日本銀行の7月の追加利上げ後に金融市場が混乱したことを受けて、衆参両院で閉会中審査が23日に開かれた。日銀の植田和男総裁は利上げの時期について「適切だった」と答弁。さらなる利上げに関しては、「金融緩和の度合いを調整していくという基本的な姿勢に変わりはない」として継続を示唆した。(白山泉)

衆院財務金融委の閉会中審査で答弁する日銀の植田和男総裁(中央)。左端は鈴木財務相=国会で(佐藤哲紀撮影)

◆利上げ後に「一方的な円安の修正が進んだ」

 7月の利上げ後、株価暴落の一因となった円高が進んだことについて「世界的なドル安と私どもの政策変更もあり、一方的な円安の修正が進んだ」と説明。現在の金融市場は引き続き「不安定。
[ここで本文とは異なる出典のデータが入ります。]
Definition OCCT_Primitive_Cone (radius1 radius2 height : double) : M OCCT_Shape :=
  if (radius1 <? 0)%float || (radius2 <? 0)%float || (height <=? 0)%float
  then ret nullptr else
  if (radius1 =? 0)%float && (radius2 =? 0)%float
  then ret nullptr (* both radii can't be zero *) else
  try_catch
    (coneMaker <- kernel (Call_MakeCone radius1 radius2 height)
                    (BRepPrimAPI_MakeCone radius1 radius2 height);;
     build_and_wrap coneMaker)
    (fun _ => ret nullptr).

Definition OCCT_Primitive_Torus (major_radius minor_radius : double) : M OCCT_Shape :=
  if (major_radius <=? 0)%float || (minor_radius <=? 0)%float then ret nullptr else
  if (major_radius <=? minor_radius)%float
  then ret nullptr (* minor must be less than major *) else
  try_catch
    (torusMaker <- kernel (Call_MakeTorus major_radius minor_radius)
                     (BRepPrimAPI_MakeTorus major_radius minor_radius);;
     build_and_wrap torusMaker)
    (fun _ => ret nullptr).

(** *** Tessellation *)

(** The three [std::vector]s filled by the walk over the faces. *)
Record buffers : Set := mk_buffers {
  buf_vertices : list float32;
  buf_normals : list float32;
  buf_triangles : list Z
}.

Definition push_Pnt (p : gp_Pnt) : list float32 :=
  [static_cast_float (Pnt_X p); static_cast_float (Pnt_Y p); static_cast_float (Pnt_Z p)].

Definition push_Vec (n : gp_Vec) : list float32 :=
  [static_cast_float (Vec_X n); static_cast_float (Vec_Y n); static_cast_float (Vec_Z n)].

(** [nodeNormals[i] += v] *)
Definition add_at (nodeNormals : list gp_Vec) (i : Z) (v : gp_Vec) : result (list gp_Vec) :=
  n <- at_index nodeNormals i;;
  Val (<[Z.to_nat i := Added n v]> nodeNormals).

(** Body of the loop that computes a triangle's normal and accumulates
    it at its three vertices.  [t.Get(n1, n2, n3)] stores the indices in
    [int] variables. *)
Definition accumulate_triangle (nodes : list gp_Pnt) (nodeNormals : list gp_Vec)
    (t : Z * Z * Z) : result (list gp_Vec) :=
  let '(a, b, c) := t in
  let n1 := to_int a in
  let n2 := to_int b in
  let n3 := to_int c in
  p1 <- at_index nodes (int_sub n1 1);;
  p2 <- at_index nodes (int_sub n2 1);;
  p3 <- at_index nodes (int_sub n3 1);;
  let v1 := gp_Vec_of_points p1 p2 in
  let v2 := gp_Vec_of_points p1 p3 in
  let triNormal := Crossed v1 v2 in
  nn1 <- add_at nodeNormals (int_sub n1 1) triNormal;;
  nn2 <- add_at nn1 (int_sub n2 1) triNormal;;
  add_at nn2 (int_sub n3 1) triNormal.

(** [if (n.Magnitude() > 1e-7) n.Normalize();] *)
Definition normalize_node (n : gp_Vec) : result gp_Vec :=
  if (tol_1e7 <? Magnitude n)%float then of_kres (Normalized n) else Val n.

(** The three indices pushed for a triangle: 0-based, plus the offset. *)
Definition emit_triangle (vertex_offset : Z) (t : Z * Z * Z) : list Z :=
  let '(a, b, c) := t in
  let n1 := to_int a in
  let n2 := to_int b in
  let n3 := to_int c in
  [int_sub (int_add vertex_offset n1) 1;
   int_sub (int_add vertex_offset n2) 1;
   int_sub (int_add vertex_offset n3) 1].
(* ===== verification/_CoqProject ===== *)
-Q . S2P
Prelude.v
Loops.v
Fsm.v
IOReqFsm.v
IOSegReqFsm.v
PLReqFsm.v
DNUDReqFsm.v
NNMDReqFsm.v
ConnFsm.v
SpaceChunkFsm.v
CommonUtil.v
Bytes.v
CopyData.v
CopyDataSpec.v
CopyDataRead.v
DNProto.v
DNProtoSpec.v
RadixTree.v
MetaCache.v
MetaCacheLRU.v
MetaCachePools.v
IOReqOvlp.v
IOReqPool.v
IOReqSched.v
IOWorker.v
IOWorkerSpec.v
IOWorkerRun.v
IOWorkerLife.v
IOWorkerMain.v
IORequest.v
MDataCommit.v
MDItems.v
MDCache.v
NNProto.v
NNProtoSpec.v
NNReport.v
NNReportSpec.v
Buckets.v
IOSegReq.v
IOSegReqSpec.v
IOSegReqWrite.v
IOSegReqErr.v
Ovw.v
OvwSpec.v
OvwRun.v
PLReqIO.v
PLReqLife.v
ReplicaSelector.v
FlowControl.v
FlowControlSpec.v
NNClient.v
NNClientSpec.v
NNClientLife.v
NNClientRun.v
PLReqTotal.v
極めて高い緊張感を持って注視する」と述べた。  一方、黒田東彦前総裁が導入した大規模緩和が超円安を招き、今の物価高の一因。金融引き締めが遅かったのではとの指摘に対しては、植田氏は「春闘がしっかりした姿になると予想できる3月に大規模緩和を終了し、その後も見通し通りと言うことで利上げをした」と述べるにとどめた。  植田氏は2000年に日銀がゼロ金利解除の利上げを決めた際には、当時審議委員として反対票を投じた過去がある。当時の判断と今回の決定の違いについて、今は2%の物価上昇が長期間続いており、「物価を巡る環境が前回とは大きく違う中での意思決定だった」とした。

◆「日銀内部はひと安心」と専門家

 23日は米国時間に米連邦準備制度理事会(FRB)のパウエル議長の講演も予定されていたため、発言次第では再び市場が混乱することを警戒したのか、閉会中審査での植田氏の発言には慎重さが目立った。  明治安田総合研究所の小玉祐一氏は「『経済・物価情勢の展望(展望リポート)』と総じて同じ内容の発言だった」と振り返り、「最近は総裁発言でマーケットが動くことが多かった。今日は(為替などが大きく動かず)日銀内部はひと安心だろう」と話した。